### PROBLEM DETAILS
Copy every line that contains the string "PInt" from the entries below.
━━━━━ SOURCE MATERIAL
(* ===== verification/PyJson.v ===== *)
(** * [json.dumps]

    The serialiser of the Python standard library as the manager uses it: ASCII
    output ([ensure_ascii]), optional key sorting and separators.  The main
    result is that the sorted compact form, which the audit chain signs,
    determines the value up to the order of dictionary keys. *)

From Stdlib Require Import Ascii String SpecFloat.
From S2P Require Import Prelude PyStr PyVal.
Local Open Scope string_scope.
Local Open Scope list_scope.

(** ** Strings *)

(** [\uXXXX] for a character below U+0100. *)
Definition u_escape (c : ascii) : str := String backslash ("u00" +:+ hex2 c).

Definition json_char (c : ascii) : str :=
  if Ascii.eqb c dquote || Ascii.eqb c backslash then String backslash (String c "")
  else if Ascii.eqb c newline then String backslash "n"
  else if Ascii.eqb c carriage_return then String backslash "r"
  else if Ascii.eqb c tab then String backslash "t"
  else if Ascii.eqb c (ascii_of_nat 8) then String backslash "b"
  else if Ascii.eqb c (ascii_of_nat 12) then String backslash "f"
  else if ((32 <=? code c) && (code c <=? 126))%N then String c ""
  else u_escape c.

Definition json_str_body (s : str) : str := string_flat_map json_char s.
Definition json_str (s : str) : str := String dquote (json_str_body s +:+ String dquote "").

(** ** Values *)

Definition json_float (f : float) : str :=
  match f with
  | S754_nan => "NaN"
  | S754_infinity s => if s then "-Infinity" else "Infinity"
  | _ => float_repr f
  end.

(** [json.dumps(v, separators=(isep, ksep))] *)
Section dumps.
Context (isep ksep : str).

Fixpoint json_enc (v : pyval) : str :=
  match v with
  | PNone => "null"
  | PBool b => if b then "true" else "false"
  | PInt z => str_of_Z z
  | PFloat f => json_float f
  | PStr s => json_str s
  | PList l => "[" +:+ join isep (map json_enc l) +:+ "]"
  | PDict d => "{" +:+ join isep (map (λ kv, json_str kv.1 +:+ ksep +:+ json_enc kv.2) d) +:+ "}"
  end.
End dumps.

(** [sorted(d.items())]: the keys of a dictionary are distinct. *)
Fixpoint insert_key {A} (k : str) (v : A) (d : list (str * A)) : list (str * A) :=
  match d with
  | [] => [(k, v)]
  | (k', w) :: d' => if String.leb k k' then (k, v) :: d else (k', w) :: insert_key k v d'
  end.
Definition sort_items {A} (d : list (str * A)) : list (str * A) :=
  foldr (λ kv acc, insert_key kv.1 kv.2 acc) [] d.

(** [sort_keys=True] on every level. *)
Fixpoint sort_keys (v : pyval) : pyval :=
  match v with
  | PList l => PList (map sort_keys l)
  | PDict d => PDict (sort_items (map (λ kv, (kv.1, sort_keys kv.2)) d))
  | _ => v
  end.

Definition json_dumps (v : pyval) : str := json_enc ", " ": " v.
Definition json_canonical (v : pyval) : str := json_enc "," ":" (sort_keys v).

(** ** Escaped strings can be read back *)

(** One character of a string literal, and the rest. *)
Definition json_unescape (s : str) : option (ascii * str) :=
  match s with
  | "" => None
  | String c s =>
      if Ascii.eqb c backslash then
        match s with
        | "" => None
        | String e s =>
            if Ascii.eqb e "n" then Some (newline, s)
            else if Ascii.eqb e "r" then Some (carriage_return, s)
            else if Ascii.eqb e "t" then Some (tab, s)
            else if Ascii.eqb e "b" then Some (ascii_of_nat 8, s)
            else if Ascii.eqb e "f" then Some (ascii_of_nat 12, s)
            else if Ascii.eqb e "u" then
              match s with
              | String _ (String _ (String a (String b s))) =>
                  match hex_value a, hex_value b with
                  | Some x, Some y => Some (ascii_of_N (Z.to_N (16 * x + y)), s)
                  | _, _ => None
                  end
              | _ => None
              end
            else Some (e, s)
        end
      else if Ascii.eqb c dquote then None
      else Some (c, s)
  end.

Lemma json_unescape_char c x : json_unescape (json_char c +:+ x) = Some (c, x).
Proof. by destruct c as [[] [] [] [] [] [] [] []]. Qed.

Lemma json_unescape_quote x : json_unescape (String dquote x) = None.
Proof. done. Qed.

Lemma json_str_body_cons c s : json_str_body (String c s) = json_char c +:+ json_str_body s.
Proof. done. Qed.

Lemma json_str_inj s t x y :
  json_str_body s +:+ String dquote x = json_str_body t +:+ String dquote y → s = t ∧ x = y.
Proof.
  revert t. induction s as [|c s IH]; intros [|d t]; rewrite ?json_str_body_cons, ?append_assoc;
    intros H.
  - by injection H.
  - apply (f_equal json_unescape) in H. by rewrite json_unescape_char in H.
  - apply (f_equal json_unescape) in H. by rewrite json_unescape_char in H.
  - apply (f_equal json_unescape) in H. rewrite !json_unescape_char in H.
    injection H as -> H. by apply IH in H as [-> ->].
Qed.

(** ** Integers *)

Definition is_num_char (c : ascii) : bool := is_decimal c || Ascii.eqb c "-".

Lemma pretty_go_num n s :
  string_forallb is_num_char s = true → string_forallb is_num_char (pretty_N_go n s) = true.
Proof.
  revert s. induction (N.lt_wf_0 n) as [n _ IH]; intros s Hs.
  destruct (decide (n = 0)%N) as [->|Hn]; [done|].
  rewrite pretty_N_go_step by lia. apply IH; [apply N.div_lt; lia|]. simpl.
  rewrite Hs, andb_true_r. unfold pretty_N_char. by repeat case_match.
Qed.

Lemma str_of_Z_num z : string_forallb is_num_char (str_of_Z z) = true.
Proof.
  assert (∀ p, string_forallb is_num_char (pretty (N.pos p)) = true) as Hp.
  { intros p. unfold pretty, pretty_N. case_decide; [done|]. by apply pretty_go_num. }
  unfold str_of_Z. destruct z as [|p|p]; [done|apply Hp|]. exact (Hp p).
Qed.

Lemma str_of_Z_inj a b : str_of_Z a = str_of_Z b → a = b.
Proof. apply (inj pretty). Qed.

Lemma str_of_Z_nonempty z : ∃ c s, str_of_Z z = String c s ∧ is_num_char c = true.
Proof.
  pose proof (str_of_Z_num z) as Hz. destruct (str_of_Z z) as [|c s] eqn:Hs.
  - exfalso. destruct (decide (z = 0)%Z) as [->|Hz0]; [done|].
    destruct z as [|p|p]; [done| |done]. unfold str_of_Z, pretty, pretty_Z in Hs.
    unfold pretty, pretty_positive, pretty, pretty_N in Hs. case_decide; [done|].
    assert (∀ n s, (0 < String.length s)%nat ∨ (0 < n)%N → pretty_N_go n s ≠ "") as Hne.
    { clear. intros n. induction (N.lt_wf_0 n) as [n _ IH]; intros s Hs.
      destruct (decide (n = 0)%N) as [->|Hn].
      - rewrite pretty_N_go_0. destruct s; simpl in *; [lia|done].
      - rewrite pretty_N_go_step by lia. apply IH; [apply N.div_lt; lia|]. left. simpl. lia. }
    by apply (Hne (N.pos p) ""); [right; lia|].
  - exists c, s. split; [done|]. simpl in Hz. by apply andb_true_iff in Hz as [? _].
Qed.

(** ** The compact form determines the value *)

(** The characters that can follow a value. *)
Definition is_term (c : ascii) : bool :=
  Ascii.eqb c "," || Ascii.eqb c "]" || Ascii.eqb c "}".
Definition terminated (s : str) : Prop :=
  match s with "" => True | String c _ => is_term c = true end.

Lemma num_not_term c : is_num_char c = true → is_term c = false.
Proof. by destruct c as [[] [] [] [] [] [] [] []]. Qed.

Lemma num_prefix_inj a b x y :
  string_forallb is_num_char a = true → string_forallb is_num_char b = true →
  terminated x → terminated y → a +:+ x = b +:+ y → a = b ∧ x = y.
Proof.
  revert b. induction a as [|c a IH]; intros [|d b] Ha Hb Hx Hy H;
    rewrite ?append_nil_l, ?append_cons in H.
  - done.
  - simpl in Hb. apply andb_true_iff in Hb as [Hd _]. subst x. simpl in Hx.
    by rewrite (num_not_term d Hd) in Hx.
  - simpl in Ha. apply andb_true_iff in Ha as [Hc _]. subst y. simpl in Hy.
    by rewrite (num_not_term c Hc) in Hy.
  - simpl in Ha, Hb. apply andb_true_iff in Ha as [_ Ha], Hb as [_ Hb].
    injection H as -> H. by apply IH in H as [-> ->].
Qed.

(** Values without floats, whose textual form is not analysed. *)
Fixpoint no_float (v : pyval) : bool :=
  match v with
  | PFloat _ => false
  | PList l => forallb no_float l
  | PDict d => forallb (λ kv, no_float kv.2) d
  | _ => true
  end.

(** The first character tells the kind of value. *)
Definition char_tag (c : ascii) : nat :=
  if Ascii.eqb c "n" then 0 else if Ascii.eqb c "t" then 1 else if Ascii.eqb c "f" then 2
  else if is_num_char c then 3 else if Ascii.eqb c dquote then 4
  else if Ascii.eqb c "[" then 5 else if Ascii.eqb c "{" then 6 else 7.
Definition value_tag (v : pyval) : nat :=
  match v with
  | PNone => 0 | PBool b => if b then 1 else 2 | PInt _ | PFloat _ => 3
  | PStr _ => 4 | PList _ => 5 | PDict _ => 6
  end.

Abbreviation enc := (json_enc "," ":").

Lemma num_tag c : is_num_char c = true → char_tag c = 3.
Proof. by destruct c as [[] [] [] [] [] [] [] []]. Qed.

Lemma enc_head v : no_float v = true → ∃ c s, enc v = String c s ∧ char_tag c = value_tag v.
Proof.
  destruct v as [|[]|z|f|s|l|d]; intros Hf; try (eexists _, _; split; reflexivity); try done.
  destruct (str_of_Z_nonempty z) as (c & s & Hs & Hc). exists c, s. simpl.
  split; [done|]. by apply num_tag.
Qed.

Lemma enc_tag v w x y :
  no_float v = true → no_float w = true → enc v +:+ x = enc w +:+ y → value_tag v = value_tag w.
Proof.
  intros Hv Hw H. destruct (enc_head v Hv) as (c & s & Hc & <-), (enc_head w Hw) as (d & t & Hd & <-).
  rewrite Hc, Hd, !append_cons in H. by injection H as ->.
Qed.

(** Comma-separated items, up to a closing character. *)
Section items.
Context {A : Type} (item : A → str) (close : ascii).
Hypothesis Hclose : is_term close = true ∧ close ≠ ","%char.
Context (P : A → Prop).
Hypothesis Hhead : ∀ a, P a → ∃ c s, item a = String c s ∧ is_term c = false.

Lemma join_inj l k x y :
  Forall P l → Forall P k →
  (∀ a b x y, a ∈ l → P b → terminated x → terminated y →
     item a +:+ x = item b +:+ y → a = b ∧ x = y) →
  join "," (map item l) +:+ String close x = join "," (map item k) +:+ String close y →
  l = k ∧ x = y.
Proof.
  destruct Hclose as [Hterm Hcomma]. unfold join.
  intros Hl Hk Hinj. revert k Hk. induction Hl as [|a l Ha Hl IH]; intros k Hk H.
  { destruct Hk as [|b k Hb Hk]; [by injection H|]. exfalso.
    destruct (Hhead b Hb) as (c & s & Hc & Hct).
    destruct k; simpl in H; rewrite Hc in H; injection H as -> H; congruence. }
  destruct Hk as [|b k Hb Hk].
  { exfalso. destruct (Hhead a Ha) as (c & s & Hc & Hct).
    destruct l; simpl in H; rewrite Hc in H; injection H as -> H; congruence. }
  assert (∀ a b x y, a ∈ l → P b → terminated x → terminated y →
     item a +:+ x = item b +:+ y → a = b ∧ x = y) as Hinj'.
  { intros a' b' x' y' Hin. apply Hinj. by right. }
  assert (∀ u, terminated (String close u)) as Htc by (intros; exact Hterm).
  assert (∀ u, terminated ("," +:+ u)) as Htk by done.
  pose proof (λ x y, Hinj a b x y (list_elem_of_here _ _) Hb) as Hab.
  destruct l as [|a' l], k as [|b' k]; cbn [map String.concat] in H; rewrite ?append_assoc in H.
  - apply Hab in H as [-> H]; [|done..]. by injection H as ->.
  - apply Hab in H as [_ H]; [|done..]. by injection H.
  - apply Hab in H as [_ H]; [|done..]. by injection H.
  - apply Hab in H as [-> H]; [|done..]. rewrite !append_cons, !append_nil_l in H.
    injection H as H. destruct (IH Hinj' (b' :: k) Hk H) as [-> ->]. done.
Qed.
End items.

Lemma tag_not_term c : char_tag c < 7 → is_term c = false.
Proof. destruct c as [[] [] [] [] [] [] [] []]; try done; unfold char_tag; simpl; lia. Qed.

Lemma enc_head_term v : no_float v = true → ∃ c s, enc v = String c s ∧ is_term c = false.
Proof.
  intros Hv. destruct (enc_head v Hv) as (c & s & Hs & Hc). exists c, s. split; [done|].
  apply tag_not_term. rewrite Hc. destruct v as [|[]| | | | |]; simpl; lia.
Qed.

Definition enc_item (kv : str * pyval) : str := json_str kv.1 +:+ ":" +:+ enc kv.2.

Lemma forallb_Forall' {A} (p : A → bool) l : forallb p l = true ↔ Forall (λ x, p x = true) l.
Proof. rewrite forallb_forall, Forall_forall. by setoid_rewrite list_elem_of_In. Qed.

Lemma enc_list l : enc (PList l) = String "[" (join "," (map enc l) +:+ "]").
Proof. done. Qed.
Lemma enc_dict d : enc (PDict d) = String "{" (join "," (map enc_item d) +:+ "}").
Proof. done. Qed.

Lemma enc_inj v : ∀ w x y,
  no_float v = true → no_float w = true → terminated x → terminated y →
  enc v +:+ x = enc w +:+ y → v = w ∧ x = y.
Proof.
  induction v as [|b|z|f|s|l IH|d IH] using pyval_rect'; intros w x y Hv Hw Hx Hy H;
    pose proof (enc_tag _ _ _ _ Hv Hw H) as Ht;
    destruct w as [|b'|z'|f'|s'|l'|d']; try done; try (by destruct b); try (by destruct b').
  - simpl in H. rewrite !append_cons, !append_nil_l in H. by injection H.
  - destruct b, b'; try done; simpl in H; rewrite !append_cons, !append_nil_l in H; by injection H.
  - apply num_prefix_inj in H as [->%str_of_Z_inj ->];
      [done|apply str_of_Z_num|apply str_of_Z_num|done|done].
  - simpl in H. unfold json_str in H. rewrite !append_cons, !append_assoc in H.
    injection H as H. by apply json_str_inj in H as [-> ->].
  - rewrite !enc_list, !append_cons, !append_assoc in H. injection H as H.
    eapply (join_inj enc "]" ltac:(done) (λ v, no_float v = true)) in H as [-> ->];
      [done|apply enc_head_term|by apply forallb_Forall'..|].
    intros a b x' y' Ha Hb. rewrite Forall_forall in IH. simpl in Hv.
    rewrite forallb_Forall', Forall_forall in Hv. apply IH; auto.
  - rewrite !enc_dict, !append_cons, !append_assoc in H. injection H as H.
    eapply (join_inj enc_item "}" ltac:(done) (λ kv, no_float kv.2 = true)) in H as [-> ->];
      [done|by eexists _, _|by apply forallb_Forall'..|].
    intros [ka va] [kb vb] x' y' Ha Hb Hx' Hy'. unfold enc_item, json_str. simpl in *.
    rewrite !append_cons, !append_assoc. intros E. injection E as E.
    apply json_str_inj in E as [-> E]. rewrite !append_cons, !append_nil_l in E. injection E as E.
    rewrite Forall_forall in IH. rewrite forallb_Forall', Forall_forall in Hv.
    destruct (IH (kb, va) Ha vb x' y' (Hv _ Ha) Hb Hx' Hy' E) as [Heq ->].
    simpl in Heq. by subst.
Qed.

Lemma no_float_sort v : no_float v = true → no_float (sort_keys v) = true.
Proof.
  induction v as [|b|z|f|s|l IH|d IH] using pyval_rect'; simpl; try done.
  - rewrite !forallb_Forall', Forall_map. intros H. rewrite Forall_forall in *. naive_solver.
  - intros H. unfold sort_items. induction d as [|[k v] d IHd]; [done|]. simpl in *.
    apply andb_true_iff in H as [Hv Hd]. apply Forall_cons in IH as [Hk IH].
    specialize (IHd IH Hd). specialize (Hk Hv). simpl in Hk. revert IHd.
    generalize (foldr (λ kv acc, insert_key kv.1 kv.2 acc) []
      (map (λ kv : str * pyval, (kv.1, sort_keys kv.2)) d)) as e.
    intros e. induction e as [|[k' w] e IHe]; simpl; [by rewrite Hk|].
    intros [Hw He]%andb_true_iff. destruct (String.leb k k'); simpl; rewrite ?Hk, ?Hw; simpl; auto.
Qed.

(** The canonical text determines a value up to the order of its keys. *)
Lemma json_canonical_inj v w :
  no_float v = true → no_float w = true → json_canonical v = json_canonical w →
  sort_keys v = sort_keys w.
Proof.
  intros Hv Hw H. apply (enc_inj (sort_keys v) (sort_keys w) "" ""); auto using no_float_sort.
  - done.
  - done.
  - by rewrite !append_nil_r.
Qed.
━━━━━━━━━━
━━━━━ SOURCE MATERIAL
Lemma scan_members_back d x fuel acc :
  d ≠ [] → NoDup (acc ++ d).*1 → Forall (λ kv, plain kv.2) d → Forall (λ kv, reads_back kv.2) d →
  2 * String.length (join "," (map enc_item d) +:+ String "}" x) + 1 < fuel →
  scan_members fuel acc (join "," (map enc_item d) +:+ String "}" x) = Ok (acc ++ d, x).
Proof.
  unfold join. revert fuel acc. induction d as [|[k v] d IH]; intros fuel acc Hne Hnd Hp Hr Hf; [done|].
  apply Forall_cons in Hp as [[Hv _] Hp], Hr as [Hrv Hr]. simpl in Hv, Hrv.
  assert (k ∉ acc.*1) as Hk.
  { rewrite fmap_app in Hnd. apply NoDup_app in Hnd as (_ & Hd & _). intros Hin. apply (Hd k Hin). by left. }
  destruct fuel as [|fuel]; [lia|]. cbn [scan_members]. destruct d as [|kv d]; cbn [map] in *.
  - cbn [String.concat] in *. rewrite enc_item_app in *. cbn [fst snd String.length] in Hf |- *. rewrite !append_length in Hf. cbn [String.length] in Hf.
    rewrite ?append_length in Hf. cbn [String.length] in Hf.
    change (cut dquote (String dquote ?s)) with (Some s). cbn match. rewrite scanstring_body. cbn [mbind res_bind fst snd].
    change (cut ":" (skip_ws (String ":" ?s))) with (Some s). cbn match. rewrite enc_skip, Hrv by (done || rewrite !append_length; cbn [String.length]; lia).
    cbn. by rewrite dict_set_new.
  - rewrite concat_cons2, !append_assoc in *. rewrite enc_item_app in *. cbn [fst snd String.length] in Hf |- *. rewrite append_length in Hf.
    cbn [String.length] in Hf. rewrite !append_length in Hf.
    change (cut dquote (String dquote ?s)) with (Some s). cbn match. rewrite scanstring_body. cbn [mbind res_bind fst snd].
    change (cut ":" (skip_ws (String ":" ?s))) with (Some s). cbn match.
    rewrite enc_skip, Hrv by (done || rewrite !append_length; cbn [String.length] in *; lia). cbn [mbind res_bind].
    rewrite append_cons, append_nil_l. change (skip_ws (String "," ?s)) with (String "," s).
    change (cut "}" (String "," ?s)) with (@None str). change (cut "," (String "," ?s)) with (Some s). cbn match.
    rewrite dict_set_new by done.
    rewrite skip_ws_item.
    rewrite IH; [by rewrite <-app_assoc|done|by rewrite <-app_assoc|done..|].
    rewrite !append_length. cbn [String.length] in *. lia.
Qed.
━━━━━━━━━━
### ANSWER FOR THE TASK
  | PInt z => str_of_Z z
  | PNone => 0 | PBool b => if b then 1 else 2 | PInt _ | PFloat _ => 3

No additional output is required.